Describe the culture of your workplace.
Can you even?
It’s not easy to pinpoint, since workplace culture typically comprises unconscious assumptions shared by the people involved.
Not easy, unless you’re sportswriter Michael Sokolove, who recently wrote about Oscar Pistorius, the top-ranked 400-meter runner and 2012 London Olympics hopeful.
Pistorius runs with extraordinary athletic ability, and uses prostheses called Flex-Foot Cheetas because he was born without the fibula bone in either of his legs. Sokolove wrote in The New York Times Magazine about the ways Pistorius is forging a new culture on the track field, and more generally in competitive athletics.

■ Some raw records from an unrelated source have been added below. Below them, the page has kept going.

(* ===== verification/ArchScore.v ===== *)
(** The architecture score: internal/domain/architecture_score.go, its table of daily
    scores, internal/repo/architecture_score.go with migrations/027, the service
    internal/app/architecture_score.go, the handler
    internal/api/insights/architecture_score.go and the collector's daily entry,
    internal/snapshot/collector.go.

    The factors of a row are stored as the list that was sent: [json.Unmarshal] reads
    back what [json.Marshal] wrote. *)

From S2P Require Export Architecture Dates Floats Store.
From S2P Require Import GoStrings.

Inductive ScoreFactorID := FNaming | FConsumerExplosion | FDuplicateEvents | FPayloadSize | FLatency | FCoupling.
#[export] Instance ScoreFactorID_eq_dec : EqDecision ScoreFactorID.
Proof. solve_decision. Defined.
Definition factor_text (f : ScoreFactorID) : string :=
  match f with
  | FNaming => "naming"
  | FConsumerExplosion => "consumer_explosion"
  | FDuplicateEvents => "duplicate_events"
  | FPayloadSize => "payload_size"
  | FLatency => "latency"
  | FCoupling => "coupling"
  end.

Definition archScoreMax : Z := 100.
Definition archScorePenaltyCritical : Z := 12.
Definition archScorePenaltyWarn : Z := 6.
Definition archScorePenaltyInfo : Z := 2.
Definition archScoreCapPerKind : Z := 24.
Definition archScoreNamingCleanBonus : Z := 3.
Definition archScoreLatencyImproveBonus : Z := 4.
Definition archScoreLatencyWorsenPen : Z := 4.

(** [sf_Plus]: the sign is "plus". *)
Record ArchitectureScoreFactor := mkFactor {
  sf_ID : string;
  sf_Label : string;
  sf_Plus : bool;
  sf_Delta : Z;
}.
Record ArchitectureScorePrior := mkPrior {
  sp_Score : Z;
  sp_AvgLag : spec_float;
  sp_HasLag : bool;
}.
Record ArchitectureScoreHints := mkHints {
  sh_Prior : option ArchitectureScorePrior;
  sh_AvgLag : spec_float;
  sh_HasLag : bool;
}.
Record ArchitectureScoreTrendPoint := mkTrend {
  tp_Period : string;
  tp_Kind : string;
  tp_Score : Z;
}.
Record ArchitectureScoreDailyRow := mkDaily {
  dr_ScoreDay : Z;
  dr_CapturedAt : Z;
  dr_ClusterID : string;
  dr_Factors : list ArchitectureScoreFactor;
  dr_Score : Z;
  dr_AvgLag : spec_float;
}.
Record ArchitectureScoreSnapshot := mkScore {
  ss_CapturedAt : Z;
  ss_Verdict : string;
  ss_Factors : list ArchitectureScoreFactor;
  ss_Trend : list ArchitectureScoreTrendPoint;
  ss_Score : Z;
  ss_AvgLag : spec_float;
  ss_Demo : bool;
}.

(** * The score *)

Definition isGenomeDuplicateFinding (p : EventArchitectureFinding) : bool :=
  if HasPrefix (af_Title p) "Semantic duplicate" then true
  else existsb (λ e, HasPrefix e "genome=") (af_Evidence p).
Definition findingsOfKind (problems : list EventArchitectureFinding) (kind : ArchKind) : list EventArchitectureFinding :=
  List.filter (λ p, bool_decide (af_Kind p = kind)) problems.
(** The findings about names, and those about duplicates. *)
Definition splitNamingAndDuplicates (problems : list EventArchitectureFinding) :
    list EventArchitectureFinding * list EventArchitectureFinding :=
  let l := findingsOfKind problems NamingInconsistent in
  (List.filter (λ p, negb (isGenomeDuplicateFinding p)) l, List.filter isGenomeDuplicateFinding l).

Definition finding_penalty (p : EventArchitectureFinding) : Z :=
  match af_Severity p with
  | ArchCritical => archScorePenaltyCritical
  | ArchWarn => archScorePenaltyWarn
  | ArchInfo => archScorePenaltyInfo
  end.
Definition minInt (a b : Z) : Z := if Z.ltb a b then a else b.
Definition cappedPenalty (findings : list EventArchitectureFinding) : Z :=
  minInt (foldl (λ pen f, pen + finding_penalty f)%Z 0%Z findings) archScoreCapPerKind.

Definition scoreVerdict (score : Z) : string :=
  "Architecture score " +:+ Itoa score +:+
  (if Z.leb 90 score then "/100 — healthy with room to polish"
   else if Z.leb 75 score then "/100 — needs attention on a few factors"
   else "/100 — at risk; address high-impact factors").

(** The factor that takes points, if any. *)
Definition minus_factor (id : ScoreFactorID) (label : string) (pen : Z) : list ArchitectureScoreFactor :=
  if Z.ltb 0 pen then [mkFactor (factor_text id) label false (- pen)] else [].
Definition latency_factor (hints : ArchitectureScoreHints) : list ArchitectureScoreFactor :=
  match sh_Prior hints with
  | Some prior =>
      if sh_HasLag hints && sp_HasLag prior && fpos (sp_AvgLag prior) then
        if SFleb (sh_AvgLag hints) (fmul (sp_AvgLag prior) (fconst 9 10))
        then [mkFactor (factor_text FLatency) "Better latency" true archScoreLatencyImproveBonus]
        else if SFleb (fmul (sp_AvgLag prior) (fconst 11 10)) (sh_AvgLag hints)
        then minus_factor FLatency "Worse latency" archScoreLatencyWorsenPen
        else []
      else []
  | None => []
  end.
(** The positive ones first, then by their identifiers. *)
Definition factor_le (f g : ArchitectureScoreFactor) : bool :=
  if bool_decide (sf_Plus f = sf_Plus g) then bool_decide (String.le (sf_ID f) (sf_ID g)) else sf_Plus f.
Definition clamp_score (score : Z) : Z :=
  let score := if Z.ltb archScoreMax score then archScoreMax else score in
  if Z.ltb score 0 then 0 else score.

Section Score.
Context `{GoUnicode}.

Definition analyzeGenomeForScore range (inputs : list EventArchitectureInput) : EventGenomeSnapshot :=
  AnalyzeEventGenome range (arch_naming_input <$> inputs).

(** The factors in the order they are applied. *)
Definition score_factors (r : Ranges) (inputs : list EventArchitectureInput) (hints : ArchitectureScoreHints) :
    list ArchitectureScoreFactor :=
  let problems := as_Problems (AnalyzeEventArchitecture r inputs) in
  let '(namingFindings, duplicateFindings) := splitNamingAndDuplicates problems in
  let namingPenalty := cappedPenalty namingFindings in
  let genome := length (gs_Findings (analyzeGenomeForScore (rg_genome r) inputs)) in
  let dupCount := Z.of_nat (if Nat.eqb genome 0 then length duplicateFindings else genome) in
  (if Z.ltb 0 namingPenalty then minus_factor FNaming "Naming inconsistent" namingPenalty
   else [mkFactor (factor_text FNaming) "Better naming" true archScoreNamingCleanBonus]) ++
  minus_factor FDuplicateEvents "Duplicate events" (minInt (dupCount * archScorePenaltyInfo) archScoreCapPerKind) ++
  minus_factor FConsumerExplosion "Consumer explosion" (cappedPenalty (findingsOfKind problems TooManyConsumers)) ++
  minus_factor FPayloadSize "Growing payload sizes" (cappedPenalty (findingsOfKind problems PayloadTooLarge)) ++
  minus_factor FCoupling "Tight coupling"
    (cappedPenalty (findingsOfKind problems CircularDependency ++ findingsOfKind problems TightCoupling)) ++
  latency_factor hints.
Definition ComputeArchitectureScore (r : Ranges) (inputs : list EventArchitectureInput) (hints : ArchitectureScoreHints) :
    ArchitectureScoreSnapshot :=
  let factors := score_factors r inputs hints in
  let score := clamp_score (foldl (λ s f, s + sf_Delta f)%Z archScoreMax factors) in
  mkScore 0 (scoreVerdict score) (sort_stable factor_le factors) [] score (sh_AvgLag hints) false.
End Score.

(** * The trend *)

(** The sum and the number of the scores of each month. *)
Definition add_month (m : gmap string (Z * Z)) (r : ArchitectureScoreDailyRow) : gmap string (Z * Z) :=
  let month := format_month (dr_ScoreDay r) in
  let '(sum, n) := default (0, 0)%Z (m !! month) in
  <[month := (sum + dr_Score r, n + 1)%Z]> m.
Definition monthly_points (rows : list ArchitectureScoreDailyRow) : list ArchitectureScoreTrendPoint :=
  let months := foldl add_month ∅ rows in
  omap (λ m, match months !! m with
             | Some (sum, n) => if Z.leb n 0 then None else Some (mkTrend m "month" (sum ÷ n))
             | None => None
             end) (SortStrings (map_to_list months).*1).
Definition daily_points (rows : list ArchitectureScoreDailyRow) : list ArchitectureScoreTrendPoint :=
  (λ r, mkTrend (format_day (dr_ScoreDay r)) "day" (dr_Score r)) <$> rows.
Definition with_trend (trend : list ArchitectureScoreTrendPoint) (s : ArchitectureScoreSnapshot) : ArchitectureScoreSnapshot :=
  mkScore (ss_CapturedAt s) (ss_Verdict s) (ss_Factors s) trend (ss_Score s) (ss_AvgLag s) (ss_Demo s).
Definition AttachArchitectureScoreTrend (snap : ArchitectureScoreSnapshot) (rows : list ArchitectureScoreDailyRow) :
    ArchitectureScoreSnapshot :=
  let monthly := monthly_points rows in
  with_trend (if Nat.leb 2 (length monthly) then monthly else daily_points rows) snap.

(** The showcase; its months count back from the day it is shown. *)
Definition DemoArchitectureScoreSnapshot (now : Z) : ArchitectureScoreSnapshot := {|
  ss_CapturedAt := now;
  ss_Verdict := "Architecture score 92/100 — naming and latency improved; watch consumer fan-out and payloads";
  ss_Factors := [
    mkFactor (factor_text FNaming) "Better naming" true 3;
    mkFactor (factor_text FLatency) "Better latency" true 4;
    mkFactor (factor_text FConsumerExplosion) "Consumer explosion" false (-6);
    mkFactor (factor_text FDuplicateEvents) "Duplicate events" false (-2);
    mkFactor (factor_text FPayloadSize) "Growing payload sizes" false (-6)];
  ss_Trend := imap (λ i s, mkTrend (format_month (add_date (Z.of_nat i - 5) 0 now)) "month" s) [84; 86; 88; 90; 91; 92]%Z;
  ss_Score := 92;
  ss_AvgLag := f64 0;
  ss_Demo := true |}.

(** The mean, if there are samples. *)
Definition AverageConsumerLag (lags : list spec_float) : spec_float * bool :=
  if Nat.eqb (length lags) 0 then (f64 0, false)
  else (fdiv (fsum lags) (f64 (Z.of_nat (length lags))), true).
Definition NormalizeArchitectureScoreFactors (factors : list ArchitectureScoreFactor) : list ArchitectureScoreFactor :=
  List.filter (λ f, negb (IsEmpty (sf_ID f))) factors.

(** * The table: one row per cluster and day *)

Record ScoreTables := mkScoreTables {
  sct_up : bool;
  sct_clusters : list string;
  sct_rows : gmap (string * Z) ArchitectureScoreDailyRow;
}.
Definition set_scores (f : gmap (string * Z) ArchitectureScoreDailyRow → gmap (string * Z) ArchitectureScoreDailyRow)
    (t : ScoreTables) : ScoreTables := mkScoreTables (sct_up t) (sct_clusters t) (f (sct_rows t)).
Abbreviation ScM := (M ScoreTables err).
Definition scores_online : ScM unit := let! t := get in ensure (sct_up t) ErrDB.

(** With the constraints of the table; [captured_at] of the zero time is now. *)
Definition UpsertArchitectureScoreDaily (now : Z) (row : ArchitectureScoreDailyRow) : ScM unit :=
  scores_online ;;
  let! t := get in
  let day := truncate day_ns (dr_ScoreDay row) in
  ensure (dr_ClusterID row ∈b sct_clusters t) ErrDB ;;
  ensure (Z.leb 0 (dr_Score row) && Z.leb (dr_Score row) 100) ErrDB ;;
  modify (set_scores (<[(dr_ClusterID row, day_of day) :=
    mkDaily day (if Z.eqb (dr_CapturedAt row) 0 then now else dr_CapturedAt row) (dr_ClusterID row)
      (NormalizeArchitectureScoreFactors (dr_Factors row)) (dr_Score row) (dr_AvgLag row)]>)).
Definition GetArchitectureScoreDaily (clusterID : string) (day : Z) : ScM (option ArchitectureScoreDailyRow) :=
  scores_online ;;
  let! t := get in
  ret (sct_rows t !! (clusterID, day_of day)).
(** By day, from and to included. *)
Definition day_le (r s : ArchitectureScoreDailyRow) : bool := Z.leb (dr_ScoreDay r) (dr_ScoreDay s).
Definition ListArchitectureScoreDaily (clusterID : string) (from to : Z) : ScM (list ArchitectureScoreDailyRow) :=
  scores_online ;;
  let! t := get in
  ret (sort_stable day_le (snd <$> List.filter (λ kr, (kr.1.1 =s clusterID) && Z.leb (day_of from) kr.1.2 && Z.leb kr.1.2 (day_of to))
                                     (map_to_list (sct_rows t)))).
Definition DeleteArchitectureScoreDailyOlderThan (cutoff : Z) : ScM Z :=
  scores_online ;;
  let! t := get in
  let old := filter (λ kr, Z.ltb kr.1.2 (day_of cutoff) = true) (sct_rows t) in
  modify (set_scores (filter (λ kr, Z.ltb kr.1.2 (day_of cutoff) = false))) ;;
  ret (Z.of_nat (size old)).

(** * The service *)

Definition architectureScoreLookback : Z := 180 * day_ns.
Definition ListHistory (now : Z) (clusterID : string) : ScM (list ArchitectureScoreDailyRow) :=
  ListArchitectureScoreDaily clusterID (now - architectureScoreLookback) now.
Definition PriorDay (clusterID : string) (day : Z) : ScM (option ArchitectureScorePrior) :=
  let! row := GetArchitectureScoreDaily clusterID (add_date 0 (-1) day) in
  ret ((λ r, mkPrior (dr_Score r) (dr_AvgLag r) (fpos (dr_AvgLag r))) <$> row).
Definition UpsertToday (now : Z) (row : ArchitectureScoreDailyRow) : ScM unit := UpsertArchitectureScoreDaily now row.

(** * The handler and the collector *)

Section Handler.
Context `{GoUnicode}.
Definition score_hints (lags : option (list spec_float)) (prior : result err (option ArchitectureScorePrior)) : ArchitectureScoreHints :=
  let '(avg, ok) := match lags with Some l => AverageConsumerLag l | None => (f64 0, false) end in
  mkHints (match prior with Ok (Some p) => Some p | _ => None end) avg ok.

(** [loadArchitectureScore] once the topology was read: its inputs, the lags of its
    consumers, and the time it was captured; [None]: answered with 500. *)
Definition loadArchitectureScore (r : Ranges) (now : Z) (clusterID : string) (inputs : list EventArchitectureInput)
    (lags : option (list spec_float)) (capturedAt : Z) : ScM (option ArchitectureScoreSnapshot) :=
  let! prior := attempt (PriorDay clusterID now) in
  let hints := score_hints lags prior in
  let snap := ComputeArchitectureScore r inputs hints in
  let capturedAt := if Z.eqb capturedAt 0 then now else capturedAt in
  let! rows := attempt (ListHistory now clusterID) in
  match rows with
  | Err _ => ret None
  | Ok rows =>
      let snap := AttachArchitectureScoreTrend (mkScore capturedAt (ss_Verdict snap) (ss_Factors snap) (ss_Trend snap)
                    (ss_Score snap) (ss_AvgLag snap) (ss_Demo snap)) rows in
      attempt (UpsertToday now (mkDaily capturedAt capturedAt clusterID (ss_Factors snap) (ss_Score snap) (sh_AvgLag hints))) ;;
      ret (Some snap)
  end.

(** [Collector.upsertArchitectureScore] *)
Definition upsertArchitectureScore (r : Ranges) (now : Z) (clusterID : string) (capturedAt : Z)
    (inputs : list EventArchitectureInput) (lags : list spec_float) : ScM unit :=
  if Nat.eqb (length inputs) 0 then ret tt
  else
    let! prior := attempt (PriorDay clusterID capturedAt) in
    let hints := score_hints (Some lags) prior in
    let snap := ComputeArchitectureScore r inputs hints in
    attempt (UpsertArchitectureScoreDaily now
      (mkDaily capturedAt capturedAt clusterID (ss_Factors snap) (ss_Score snap) (sh_AvgLag hints))) ;;
    ret tt.
End Handler.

Sokolove talked to a colleague about his experience following Pistorius. In the interview, he says:
In my mind, there is an image of an Olympic-level runner. He is a human thoroughbred, powerful and graceful, like Michael Johnson, the world-record holder in the 400 meters. Oscar is certainly powerful, and graceful in his own way, but I could not look at him and say: this is the highest order of the human form. You can’t. There’s something missing. So I had to adjust my mind and say: this is also a runner, possibly an Olympian, and regard him on his own terms.
Sokolove speaks for so many when he describes this mental image of an Olympic runner, which is laden with assumptions about gender, physical looks, age, as well as ability. These are some of the intangible components of the culture of competitive sports, which Pistorius continues to challenge.